Definition performed (c : call) (u : str) (r : reply) (w w' : World) : Prop :=
  match for_user daemon_environ (os (SesHost.step w)) u with
  | Ok config => exists o, requested c config (SesHost.tick w) = (o, w') /\ r = match o with Ok r => r | _ => Failed end
  | _ => w' = SesHost.tick w /\ r = Failed
  end.

Definition succeeded (r : reply) : bool := match r with Failed => false | _ => true end.

(** What a client's registration and removal do to the registry of the account. *)
Definition client_counted (c : call) (u : str) (r : reply) (w w' : World) : Prop :=
  forall config, for_user daemon_environ (os (SesHost.step w)) u = Ok config ->
  match c with
  | CallBind => accounted config SesSignal.Bind w w' (succeeded r)
  | CallUnbind => accounted config SesSignal.Unbind w w' (succeeded r)
  | CallDisconnect => exists ok w1, accounted config SesSignal.Unbind w w1 ok /\
      (if ok : bool then w' = (cleanup_idle config w1).2 else r = Failed /\ w' = w1)
  | _ => True
  end.

Definition is_call (a : Act) : bool := match a with Called _ _ _ _ _ => true | _ => false end.

(** A log of the daemon between two worlds: every session manager call in it went
    as it must, and nothing between the calls touches the registry. *)
Inductive history : World -> list Act -> World -> Prop :=
| history_end w w' : files w' = files w -> history w [] w'
| history_call w c u r w1 w2 l w' : files w1 = files w -> performed c u r w1 w2 -> client_counted c u r w1 w2 ->
    history w2 l w' -> history w (Called c u r w1 w2 :: l) w'
| history_other w a l w' : is_call a = false -> history w l w' -> history w (a :: l) w'.

Lemma history_files w0 w l w' : files w = files w0 -> history w l w' -> history w0 l w'.
Proof.
  intros E H. induction H; [apply history_end; congruence|eapply history_call; try done; congruence|].
  apply history_other; auto.
Qed.

Lemma history_app w l w1 l' w' : history w l w1 -> history w1 l' w' -> history w (l ++ l') w'.
Proof.
  intros H H'. induction H; cbn; [by eapply history_files|eapply history_call; eauto|by apply history_other; auto].
Qed.

Lemma finish_then {A B} (m : M A) (f : A -> B) w :
  bind m (fun a => ret (f a)) w = (match (m w).1 with Ok a => Ok (f a) | Err e => Err e | Panic => Panic end, (m w).2).
Proof. unfold bind. by destruct (m w) as [[]]. Qed.

(** A call that runs the operation it stands for leaves the worlds as it must. *)
Definition runs_as {A} (c : call) (answer : A -> reply) (m : SesmanConfig -> M A) : Prop := forall config w,
  requested c config w = (match (m config w).1 with Ok a => Ok (answer a) | Err e => Err e | Panic => Panic end, (m config w).2).

Lemma performed_counted c u r w w' : performed c u r w w' -> client_counted c u r w w'.
Proof.
  unfold performed, client_counted. intros Hp config E. rewrite E in Hp. destruct Hp as (o & Hr & ->).
  assert (forall op, op = SesSignal.Bind \/ op = SesSignal.Unbind \/ op = SesSignal.Disconnect -> forall o w1,
    run_operation config op (SesHost.tick w) = (o, w1) -> accounted config op w w1 (is_ok o)) as Ha.
  { intros op Hop o' w1 Eo. pose proof (client_accounted config op (SesHost.tick w) Hop) as Ha. cbv zeta in Ha. rewrite Eo in Ha. exact Ha. }
  destruct c; [done| | | |done]; unfold requested in Hr.
  - rewrite finish_then in Hr. destruct (run_operation config SesSignal.Bind _) as [o1 w1] eqn:Eo. injection Hr as <- <-.
    apply Ha in Eo; [|auto]. by destruct o1.
  - rewrite finish_then in Hr. destruct (run_operation config SesSignal.Unbind _) as [o1 w1] eqn:Eo. injection Hr as <- <-.
    apply Ha in Eo; [|auto]. by destruct o1.
  - unfold bind at 1 in Hr. destruct (run_operation config SesSignal.Unbind _) as [[[]|e|] w1] eqn:Eo; apply Ha in Eo; [|auto| |auto| |auto].
    + rewrite finish_then in Hr. injection Hr as <- <-. exists true, w1. split; [exact Eo|]. cbn [run_operation].
      unfold bind. by destruct (cleanup_idle config w1) as [[]].
    + injection Hr as <- <-. exists false, w1. by split_and!.
    + injection Hr as <- <-. exists false, w1. by split_and!.
Qed.

(** ** Reasoning about the daemon

    What a computation does to the daemon besides its connection slots: portals
    opened and left open, whether it latched a fatal error, and its significant
    acts, without the commands run, the clean-ups scheduled and the pauses. *)
Inductive Deed := Did (c : call) (user : str) (r : reply) | Opened | Closed (ok : bool).
Definition significant (a : Act) : option Deed :=
  match a with
  | Called c u r _ _ => Some (Did c u r)
  | PortalOpened => Some Opened
  | PortalClosed ok => Some (Closed ok)
  | RanAs _ _ | CleanupScheduled _ _ | Paused _ => None
  end.
Definition shape (l : list Act) : list Deed := omap significant l.

Record effect (n : Z) (fatal : bool) (s : list Deed) (d d' : Daemon) : Prop := mkEffect {
  same_bound : active_bound_user d' = active_bound_user d;
  same_active : active_connection d' = active_connection d;
  same_cancel : cancel_generation d' = cancel_generation d;
  same_audio : audio_target d' = audio_target d;
  latched : fatal_shutdown_error d' = fatal_shutdown_error d || fatal;
  portals : open_portals d' = open_portals d + n;
  done_acts : exists l, acts d' = acts d ++ l /\ shape l = s /\ history (world d) l (world d');
}.

Lemma shape_app l l' : shape (l ++ l') = shape l ++ shape l'.
Proof. apply omap_app. Qed.

Lemma effect_refl d : effect 0 false [] d d.
Proof.
  split; try done; [by rewrite orb_false_r | lia |]. exists []. rewrite app_nil_r. split_and!; [done..|by apply history_end].
Qed.

Lemma effect_trans n1 f1 s1 n2 f2 s2 d d1 d2 : effect n1 f1 s1 d d1 -> effect n2 f2 s2 d1 d2 ->
  effect (n1 + n2) (f1 || f2) (s1 ++ s2) d d2.
Proof.
  intros [????? ? (l & E1 & <- & H1)] [????? ? (l' & E2 & <- & H2)]. split; try congruence; [by rewrite orb_assoc; congruence | lia |].
  exists (l ++ l'). rewrite shape_app, E2, E1, app_assoc. split_and!; [done..|by eapply history_app].
Qed.

(** A step that only touches the counters, or logs something that is no call. *)
Lemma effect_plain d d' n f l : active_bound_user d' = active_bound_user d -> active_connection d' = active_connection d ->
  cancel_generation d' = cancel_generation d -> audio_target d' = audio_target d ->
  fatal_shutdown_error d' = fatal_shutdown_error d || f -> open_portals d' = open_portals d + n ->
  acts d' = acts d ++ l -> Forall (fun a => is_call a = false) l -> files (world d') = files (world d) ->
  effect n f (shape l) d d'.
Proof.
  intros. split; try done. exists l. split_and!; [done..|].
  induction l as [|a l IH]; [by apply history_end|]. apply Forall_cons in H6 as [? ?]. apply history_other; [done|].
  clear IH H5. induction l as [|b l IH]; [by apply history_end|]. apply Forall_cons in H8 as [? ?]. apply history_other; auto.
Qed.

(** The result, the effect and the world it ends in satisfy [Q]. *)
Definition post (A : Type) : Type := outcome BindError A -> Z -> bool -> list Deed -> World -> Prop.
Definition runs {A} (m : D A) (Q : post A) : Prop :=
  forall d, exists n f s, effect n f s d (m d).2 /\ Q (m d).1 n f s (world (m d).2).

Lemma runs_weaken {A} (m : D A) (Q Q' : post A) : runs m Q -> (forall r n f s w, Q r n f s w -> Q' r n f s w) -> runs m Q'.
Proof. intros H HQ d. destruct (H d) as (n & f & s & E & P). exists n, f, s. auto. Qed.

Lemma runs_bind {A B} (m : D A) (k : A -> D B) (Q : post A) (Q' : post B) : runs m Q ->
  (forall a n f s w, Q (Ok a) n f s w -> runs (k a) (fun r n' f' s' w' => Q' r (n + n') (f || f') (s ++ s') w')) ->
  (forall e n f s w, Q (Err e) n f s w -> Q' (Err e) n f s w) ->
  (forall n f s w, ~ Q Panic n f s w) -> runs (dbind m k) Q'.
Proof.
  intros Hm Hk He Hp d. destruct (Hm d) as (n & f & s & E & P). unfold dbind.
  destruct (m d) as [[a|e|] d1]; cbn [fst snd] in *.
  - destruct (Hk a n f s _ P d1) as (n' & f' & s' & E' & P'). exists (n + n'), (f || f'), (s ++ s').
    split; [by eapply effect_trans | done].
  - exists n, f, s. auto.
  - by apply Hp in P.
Qed.

(** Nothing significant happens and nothing panics. *)
Definition plain {A} (Q : outcome BindError A -> Prop) : post A := fun r n f s _ => n = 0 /\ f = false /\ s = [] /\ r <> Panic /\ Q r.

Lemma runs_plain_bind {A B} (m : D A) (k : A -> D B) (Q : outcome BindError A -> Prop) (Q' : post B) : runs m (plain Q) ->
  (forall a, Q (Ok a) -> runs (k a) Q') -> (forall e w, Q (Err e) -> Q' (Err e) 0 false [] w) -> runs (dbind m k) Q'.
Proof.
  intros Hm Hk He. eapply runs_bind; [exact Hm|..].
  - intros a n f s w (-> & -> & -> & _ & Ha). by apply Hk.
  - intros e n f s w (-> & -> & -> & _ & Ha). by apply He.
  - intros n f s w (_ & _ & _ & H' & _). done.
Qed.

Lemma runs_ret {A} (a : A) (Q : post A) : (forall w, Q (Ok a) 0 false [] w) -> runs (dret a) Q.
Proof. intros HQ d. exists 0, false, []. split; [apply effect_refl | apply HQ]. Qed.
Lemma runs_fail {A} e (Q : post A) : (forall w, Q (Err e) 0 false [] w) -> runs (dfail e) Q.
Proof. intros HQ d. exists 0, false, []. split; [apply effect_refl | apply HQ]. Qed.
Lemma runs_ask {A} (g : nat -> A) : runs (ask g) (plain (fun r => exists i, r = Ok (g i))).
Proof.
  intros d. exists 0, false, []. split; [|split_and!; try done; by eexists].
  apply (effect_plain d _ 0 false []); cbn; try done; [by rewrite orb_false_r | lia | by rewrite app_nil_r].
Qed.
Lemma runs_of_error {E A} (g : E -> BindError) (o : outcome E A) : o <> Panic -> runs (of_error g o) (plain (fun _ => True)).
Proof. intros Ho. destruct o; [by apply runs_ret | by apply runs_fail | done]. Qed.
Lemma runs_act a : is_call a = false -> runs (act a) (fun r n f s _ => r = Ok tt /\ n = 0 /\ f = false /\ s = shape [a]).
Proof.
  intros Ha d. exists 0, false, (shape [a]). split; [|done].
  apply effect_plain; cbn; try done; [by rewrite orb_false_r | lia | by constructor].
Qed.
Lemma runs_count n : runs (count_portal n) (fun r n' f s _ => r = Ok tt /\ n' = n /\ f = false /\ s = []).
Proof.
  intros d. exists n, false, []. split; [|done].
  apply (effect_plain _ _ _ _ []); cbn; try done; [by rewrite orb_false_r | by rewrite app_nil_r].
Qed.
Lemma runs_fatal : runs (set_fatal true) (fun r n f s _ => r = Ok tt /\ n = 0 /\ f = true /\ s = []).
Proof.
  intros d. exists 0, true, []. split; [|done].
  apply (effect_plain _ _ _ _ []); cbn; try done; [by rewrite orb_true_r | lia | by rewrite app_nil_r].
Qed.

- Task prompt -
Write out exactly the lines that fall from the line with "fatal_shutdown_error d' = fatal_shutdown_error d || f ->" to the line with "(plain Q) ->" in the records above, keeping both ends.

- Exercise output -
  fatal_shutdown_error d' = fatal_shutdown_error d || f -> open_portals d' = open_portals d + n ->
  acts d' = acts d ++ l -> Forall (fun a => is_call a = false) l -> files (world d') = files (world d) ->
  effect n f (shape l) d d'.
Proof.
  intros. split; try done. exists l. split_and!; [done..|].
  induction l as [|a l IH]; [by apply history_end|]. apply Forall_cons in H6 as [? ?]. apply history_other; [done|].
  clear IH H5. induction l as [|b l IH]; [by apply history_end|]. apply Forall_cons in H8 as [? ?]. apply history_other; auto.
Qed.

(** The result, the effect and the world it ends in satisfy [Q]. *)
Definition post (A : Type) : Type := outcome BindError A -> Z -> bool -> list Deed -> World -> Prop.
Definition runs {A} (m : D A) (Q : post A) : Prop :=
  forall d, exists n f s, effect n f s d (m d).2 /\ Q (m d).1 n f s (world (m d).2).

Lemma runs_weaken {A} (m : D A) (Q Q' : post A) : runs m Q -> (forall r n f s w, Q r n f s w -> Q' r n f s w) -> runs m Q'.
Proof. intros H HQ d. destruct (H d) as (n & f & s & E & P). exists n, f, s. auto. Qed.

Lemma runs_bind {A B} (m : D A) (k : A -> D B) (Q : post A) (Q' : post B) : runs m Q ->
  (forall a n f s w, Q (Ok a) n f s w -> runs (k a) (fun r n' f' s' w' => Q' r (n + n') (f || f') (s ++ s') w')) ->
  (forall e n f s w, Q (Err e) n f s w -> Q' (Err e) n f s w) ->
  (forall n f s w, ~ Q Panic n f s w) -> runs (dbind m k) Q'.
Proof.
  intros Hm Hk He Hp d. destruct (Hm d) as (n & f & s & E & P). unfold dbind.
  destruct (m d) as [[a|e|] d1]; cbn [fst snd] in *.
  - destruct (Hk a n f s _ P d1) as (n' & f' & s' & E' & P'). exists (n + n'), (f || f'), (s ++ s').
    split; [by eapply effect_trans | done].
  - exists n, f, s. auto.
  - by apply Hp in P.
Qed.

(** Nothing significant happens and nothing panics. *)
Definition plain {A} (Q : outcome BindError A -> Prop) : post A := fun r n f s _ => n = 0 /\ f = false /\ s = [] /\ r <> Panic /\ Q r.

Lemma runs_plain_bind {A B} (m : D A) (k : A -> D B) (Q : outcome BindError A -> Prop) (Q' : post B) : runs m (plain Q) ->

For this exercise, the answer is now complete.